(Beginning of Records shown)
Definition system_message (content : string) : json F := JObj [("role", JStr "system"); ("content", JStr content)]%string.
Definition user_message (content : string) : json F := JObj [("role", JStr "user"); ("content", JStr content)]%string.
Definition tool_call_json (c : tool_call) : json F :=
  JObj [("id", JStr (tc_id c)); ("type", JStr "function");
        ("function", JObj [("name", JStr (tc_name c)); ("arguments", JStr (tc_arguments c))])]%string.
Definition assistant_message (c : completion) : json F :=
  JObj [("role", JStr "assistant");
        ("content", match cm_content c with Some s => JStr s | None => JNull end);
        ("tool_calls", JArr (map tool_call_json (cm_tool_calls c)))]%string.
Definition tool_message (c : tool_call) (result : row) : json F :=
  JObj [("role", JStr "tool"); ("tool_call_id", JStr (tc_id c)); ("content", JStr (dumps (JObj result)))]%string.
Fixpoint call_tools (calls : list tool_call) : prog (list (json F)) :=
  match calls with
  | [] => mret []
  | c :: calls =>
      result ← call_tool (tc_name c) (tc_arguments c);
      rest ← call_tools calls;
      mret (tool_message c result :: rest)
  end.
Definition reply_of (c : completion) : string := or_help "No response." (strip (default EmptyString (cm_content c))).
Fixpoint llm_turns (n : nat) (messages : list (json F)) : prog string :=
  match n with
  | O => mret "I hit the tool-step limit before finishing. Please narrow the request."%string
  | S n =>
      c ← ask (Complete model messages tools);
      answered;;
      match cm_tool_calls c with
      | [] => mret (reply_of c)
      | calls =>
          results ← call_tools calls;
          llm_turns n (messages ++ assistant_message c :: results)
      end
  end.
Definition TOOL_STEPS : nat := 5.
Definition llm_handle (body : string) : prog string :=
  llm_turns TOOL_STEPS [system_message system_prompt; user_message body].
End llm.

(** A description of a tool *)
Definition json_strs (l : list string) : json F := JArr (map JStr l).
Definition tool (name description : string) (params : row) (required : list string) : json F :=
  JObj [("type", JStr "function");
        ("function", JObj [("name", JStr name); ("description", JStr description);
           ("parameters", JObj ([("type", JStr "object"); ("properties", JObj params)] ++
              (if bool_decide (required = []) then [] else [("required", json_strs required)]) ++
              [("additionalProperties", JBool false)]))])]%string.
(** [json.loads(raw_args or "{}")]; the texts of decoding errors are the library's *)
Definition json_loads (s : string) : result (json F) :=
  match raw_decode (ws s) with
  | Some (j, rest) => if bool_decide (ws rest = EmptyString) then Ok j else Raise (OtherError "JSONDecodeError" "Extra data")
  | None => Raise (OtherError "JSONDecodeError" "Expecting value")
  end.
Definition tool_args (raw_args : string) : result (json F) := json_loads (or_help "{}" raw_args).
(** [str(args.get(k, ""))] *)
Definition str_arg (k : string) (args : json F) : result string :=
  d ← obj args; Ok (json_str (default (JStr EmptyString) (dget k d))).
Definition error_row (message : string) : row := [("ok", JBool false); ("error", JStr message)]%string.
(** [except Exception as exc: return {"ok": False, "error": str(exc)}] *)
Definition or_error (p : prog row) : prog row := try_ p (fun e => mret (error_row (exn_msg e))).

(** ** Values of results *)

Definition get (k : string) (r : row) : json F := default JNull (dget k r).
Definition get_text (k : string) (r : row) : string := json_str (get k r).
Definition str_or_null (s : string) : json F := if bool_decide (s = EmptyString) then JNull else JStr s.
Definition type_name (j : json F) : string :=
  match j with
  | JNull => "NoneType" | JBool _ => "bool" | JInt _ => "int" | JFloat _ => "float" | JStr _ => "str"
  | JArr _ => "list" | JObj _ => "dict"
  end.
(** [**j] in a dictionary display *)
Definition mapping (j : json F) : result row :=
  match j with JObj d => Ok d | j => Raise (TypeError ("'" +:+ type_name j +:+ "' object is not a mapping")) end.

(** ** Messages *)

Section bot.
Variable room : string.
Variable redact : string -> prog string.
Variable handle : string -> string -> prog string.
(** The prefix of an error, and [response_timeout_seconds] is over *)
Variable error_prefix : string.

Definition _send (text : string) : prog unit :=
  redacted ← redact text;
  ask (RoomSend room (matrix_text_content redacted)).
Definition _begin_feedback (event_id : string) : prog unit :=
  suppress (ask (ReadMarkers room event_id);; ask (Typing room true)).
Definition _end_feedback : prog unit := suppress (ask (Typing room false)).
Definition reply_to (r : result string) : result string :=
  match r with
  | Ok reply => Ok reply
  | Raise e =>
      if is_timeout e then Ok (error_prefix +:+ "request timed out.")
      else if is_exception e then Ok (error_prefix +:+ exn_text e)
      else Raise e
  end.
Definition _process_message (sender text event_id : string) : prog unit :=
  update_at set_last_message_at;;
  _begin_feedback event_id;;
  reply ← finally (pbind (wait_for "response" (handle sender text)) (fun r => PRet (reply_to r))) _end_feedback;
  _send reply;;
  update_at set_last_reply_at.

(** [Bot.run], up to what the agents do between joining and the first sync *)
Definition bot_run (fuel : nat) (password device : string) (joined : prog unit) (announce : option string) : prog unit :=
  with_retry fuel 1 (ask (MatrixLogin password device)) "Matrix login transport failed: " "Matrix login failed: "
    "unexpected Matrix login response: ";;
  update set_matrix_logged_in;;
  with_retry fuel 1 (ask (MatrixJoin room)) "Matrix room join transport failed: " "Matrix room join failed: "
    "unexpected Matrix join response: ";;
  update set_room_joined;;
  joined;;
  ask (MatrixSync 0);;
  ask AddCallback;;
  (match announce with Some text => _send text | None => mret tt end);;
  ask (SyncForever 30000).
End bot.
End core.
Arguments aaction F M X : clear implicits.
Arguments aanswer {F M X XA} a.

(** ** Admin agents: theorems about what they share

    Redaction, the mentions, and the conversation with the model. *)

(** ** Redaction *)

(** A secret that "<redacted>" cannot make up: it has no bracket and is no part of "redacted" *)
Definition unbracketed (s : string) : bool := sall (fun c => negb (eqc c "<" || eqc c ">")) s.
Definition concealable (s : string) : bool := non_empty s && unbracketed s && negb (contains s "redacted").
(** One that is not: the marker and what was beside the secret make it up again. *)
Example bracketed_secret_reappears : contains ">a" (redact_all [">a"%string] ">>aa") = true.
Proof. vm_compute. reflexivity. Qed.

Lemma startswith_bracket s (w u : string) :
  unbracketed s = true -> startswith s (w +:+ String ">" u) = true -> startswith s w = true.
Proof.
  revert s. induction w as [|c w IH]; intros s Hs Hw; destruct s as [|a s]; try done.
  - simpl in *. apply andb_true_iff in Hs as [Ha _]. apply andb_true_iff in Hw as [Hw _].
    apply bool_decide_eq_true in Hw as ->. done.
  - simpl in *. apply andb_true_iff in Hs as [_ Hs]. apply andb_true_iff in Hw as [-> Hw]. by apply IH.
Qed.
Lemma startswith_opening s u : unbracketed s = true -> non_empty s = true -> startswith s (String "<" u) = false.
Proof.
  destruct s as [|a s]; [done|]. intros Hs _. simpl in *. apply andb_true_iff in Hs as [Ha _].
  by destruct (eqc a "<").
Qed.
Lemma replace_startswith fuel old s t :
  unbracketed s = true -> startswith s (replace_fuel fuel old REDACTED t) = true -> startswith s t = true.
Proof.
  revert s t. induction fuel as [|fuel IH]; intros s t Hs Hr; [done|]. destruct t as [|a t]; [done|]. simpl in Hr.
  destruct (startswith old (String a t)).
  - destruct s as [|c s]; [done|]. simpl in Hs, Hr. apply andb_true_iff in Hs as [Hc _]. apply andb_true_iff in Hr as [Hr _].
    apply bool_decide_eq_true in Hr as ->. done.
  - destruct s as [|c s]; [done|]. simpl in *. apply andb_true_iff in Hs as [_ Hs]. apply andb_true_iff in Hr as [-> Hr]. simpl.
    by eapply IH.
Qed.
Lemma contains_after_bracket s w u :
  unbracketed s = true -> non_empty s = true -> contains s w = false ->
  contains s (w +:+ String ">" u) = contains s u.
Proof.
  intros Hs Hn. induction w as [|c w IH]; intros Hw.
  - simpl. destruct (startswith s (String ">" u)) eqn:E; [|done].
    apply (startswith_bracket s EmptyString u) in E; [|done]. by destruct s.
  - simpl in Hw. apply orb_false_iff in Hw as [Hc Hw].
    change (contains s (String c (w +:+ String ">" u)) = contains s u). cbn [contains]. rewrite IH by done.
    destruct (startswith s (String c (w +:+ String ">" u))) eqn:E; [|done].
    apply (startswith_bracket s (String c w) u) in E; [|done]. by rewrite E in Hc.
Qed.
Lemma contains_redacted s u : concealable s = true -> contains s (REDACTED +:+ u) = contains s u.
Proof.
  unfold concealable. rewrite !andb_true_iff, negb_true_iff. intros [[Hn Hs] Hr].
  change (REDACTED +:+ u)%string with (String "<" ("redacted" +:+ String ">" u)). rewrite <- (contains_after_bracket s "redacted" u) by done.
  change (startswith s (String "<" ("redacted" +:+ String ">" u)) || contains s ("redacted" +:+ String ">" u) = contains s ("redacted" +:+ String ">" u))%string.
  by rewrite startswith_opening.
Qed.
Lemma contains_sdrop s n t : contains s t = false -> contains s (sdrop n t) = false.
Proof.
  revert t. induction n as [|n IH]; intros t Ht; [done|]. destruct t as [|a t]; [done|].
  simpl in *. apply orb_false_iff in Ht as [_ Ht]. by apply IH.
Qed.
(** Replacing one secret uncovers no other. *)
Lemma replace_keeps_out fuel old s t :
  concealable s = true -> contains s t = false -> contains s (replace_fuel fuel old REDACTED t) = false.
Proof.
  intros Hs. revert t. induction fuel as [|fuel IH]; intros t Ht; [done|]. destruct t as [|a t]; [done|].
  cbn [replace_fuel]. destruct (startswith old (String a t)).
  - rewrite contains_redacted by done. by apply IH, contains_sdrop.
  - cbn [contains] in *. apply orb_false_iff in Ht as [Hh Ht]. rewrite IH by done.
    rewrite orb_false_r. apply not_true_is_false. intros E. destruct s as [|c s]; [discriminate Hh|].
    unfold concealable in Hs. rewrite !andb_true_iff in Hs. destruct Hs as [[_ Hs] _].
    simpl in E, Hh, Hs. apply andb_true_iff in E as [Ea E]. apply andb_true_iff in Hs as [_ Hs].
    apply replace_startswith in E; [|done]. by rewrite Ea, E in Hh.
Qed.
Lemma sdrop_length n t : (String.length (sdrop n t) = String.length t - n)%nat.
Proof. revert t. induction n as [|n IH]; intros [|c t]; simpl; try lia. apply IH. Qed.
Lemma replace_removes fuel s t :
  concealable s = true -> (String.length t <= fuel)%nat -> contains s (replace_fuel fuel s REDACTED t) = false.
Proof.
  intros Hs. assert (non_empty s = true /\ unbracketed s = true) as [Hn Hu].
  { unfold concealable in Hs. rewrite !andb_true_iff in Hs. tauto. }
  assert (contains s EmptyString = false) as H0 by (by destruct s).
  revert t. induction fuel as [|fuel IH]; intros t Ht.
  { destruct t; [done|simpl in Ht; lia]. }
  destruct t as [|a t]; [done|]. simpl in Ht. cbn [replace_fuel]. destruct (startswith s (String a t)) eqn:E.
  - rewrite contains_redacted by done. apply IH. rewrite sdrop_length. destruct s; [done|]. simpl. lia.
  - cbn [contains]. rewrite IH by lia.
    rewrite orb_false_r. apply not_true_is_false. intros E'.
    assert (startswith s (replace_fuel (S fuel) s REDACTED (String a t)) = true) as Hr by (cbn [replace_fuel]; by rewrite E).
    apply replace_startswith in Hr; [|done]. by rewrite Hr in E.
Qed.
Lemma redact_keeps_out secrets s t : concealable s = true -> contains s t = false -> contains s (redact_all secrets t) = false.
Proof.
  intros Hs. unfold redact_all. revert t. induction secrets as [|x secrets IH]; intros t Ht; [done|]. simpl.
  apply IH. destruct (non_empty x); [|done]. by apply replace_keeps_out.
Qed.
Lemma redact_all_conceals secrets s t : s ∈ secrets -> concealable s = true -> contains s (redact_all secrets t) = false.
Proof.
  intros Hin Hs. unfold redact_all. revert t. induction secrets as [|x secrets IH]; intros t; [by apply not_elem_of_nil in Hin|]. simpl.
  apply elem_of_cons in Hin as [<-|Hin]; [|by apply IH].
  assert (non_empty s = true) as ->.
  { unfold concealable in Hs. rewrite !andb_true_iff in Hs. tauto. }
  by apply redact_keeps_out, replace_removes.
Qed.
(End of Records shown)
(Beginning of Records shown)
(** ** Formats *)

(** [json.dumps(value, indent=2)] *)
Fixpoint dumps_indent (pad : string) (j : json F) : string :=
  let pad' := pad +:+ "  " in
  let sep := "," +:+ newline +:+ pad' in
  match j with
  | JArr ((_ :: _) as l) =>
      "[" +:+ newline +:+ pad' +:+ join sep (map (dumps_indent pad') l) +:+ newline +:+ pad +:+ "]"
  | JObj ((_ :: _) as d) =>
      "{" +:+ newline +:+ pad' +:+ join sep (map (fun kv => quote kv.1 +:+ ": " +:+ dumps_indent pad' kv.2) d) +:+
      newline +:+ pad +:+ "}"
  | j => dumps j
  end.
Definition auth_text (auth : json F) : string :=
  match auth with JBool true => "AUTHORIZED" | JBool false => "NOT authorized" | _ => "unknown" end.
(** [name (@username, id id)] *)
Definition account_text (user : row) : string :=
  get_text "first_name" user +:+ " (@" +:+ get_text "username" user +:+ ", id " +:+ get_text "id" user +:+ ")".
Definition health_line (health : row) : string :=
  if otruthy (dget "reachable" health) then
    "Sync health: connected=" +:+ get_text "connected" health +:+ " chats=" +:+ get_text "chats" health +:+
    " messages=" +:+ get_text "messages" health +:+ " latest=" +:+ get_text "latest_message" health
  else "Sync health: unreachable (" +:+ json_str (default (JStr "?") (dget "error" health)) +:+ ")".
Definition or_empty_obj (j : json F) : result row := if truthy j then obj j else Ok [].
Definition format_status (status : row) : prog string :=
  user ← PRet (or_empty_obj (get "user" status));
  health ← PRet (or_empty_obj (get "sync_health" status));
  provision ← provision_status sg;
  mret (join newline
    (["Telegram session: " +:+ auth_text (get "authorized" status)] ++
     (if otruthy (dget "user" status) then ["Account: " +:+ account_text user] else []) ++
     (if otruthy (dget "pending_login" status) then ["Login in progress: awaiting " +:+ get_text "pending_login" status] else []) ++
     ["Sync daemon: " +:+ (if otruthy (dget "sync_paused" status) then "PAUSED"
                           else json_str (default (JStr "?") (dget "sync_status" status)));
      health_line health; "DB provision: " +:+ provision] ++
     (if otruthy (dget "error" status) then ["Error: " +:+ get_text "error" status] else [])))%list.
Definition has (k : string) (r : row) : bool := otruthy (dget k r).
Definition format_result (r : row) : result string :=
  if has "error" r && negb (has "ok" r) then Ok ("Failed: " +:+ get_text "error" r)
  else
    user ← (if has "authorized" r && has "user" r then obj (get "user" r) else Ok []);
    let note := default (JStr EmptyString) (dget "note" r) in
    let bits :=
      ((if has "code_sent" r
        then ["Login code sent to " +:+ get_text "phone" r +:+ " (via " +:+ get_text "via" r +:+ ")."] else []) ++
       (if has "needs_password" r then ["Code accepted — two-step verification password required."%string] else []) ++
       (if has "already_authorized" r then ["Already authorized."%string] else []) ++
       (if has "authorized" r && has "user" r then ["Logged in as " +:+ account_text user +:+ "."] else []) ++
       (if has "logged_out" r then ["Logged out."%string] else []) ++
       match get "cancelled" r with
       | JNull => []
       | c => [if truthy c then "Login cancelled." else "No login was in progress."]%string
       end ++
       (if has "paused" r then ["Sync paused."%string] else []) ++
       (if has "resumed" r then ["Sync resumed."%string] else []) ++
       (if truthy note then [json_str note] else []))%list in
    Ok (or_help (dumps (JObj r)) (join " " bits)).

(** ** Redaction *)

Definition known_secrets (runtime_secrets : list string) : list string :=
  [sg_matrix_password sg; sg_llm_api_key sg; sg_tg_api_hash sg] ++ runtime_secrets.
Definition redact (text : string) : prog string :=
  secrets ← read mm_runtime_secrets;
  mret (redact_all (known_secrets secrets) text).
(End of Records shown)
◆ What you are asked to do: When a line of the data holds the string "required", pick it out and copy it.

◆ Written answer:
Definition tool (name description : string) (params : row) (required : list string) : json F :=
              (if bool_decide (required = []) then [] else [("required", json_strs required)]) ++
       (if has "needs_password" r then ["Code accepted — two-step verification password required."%string] else []) ++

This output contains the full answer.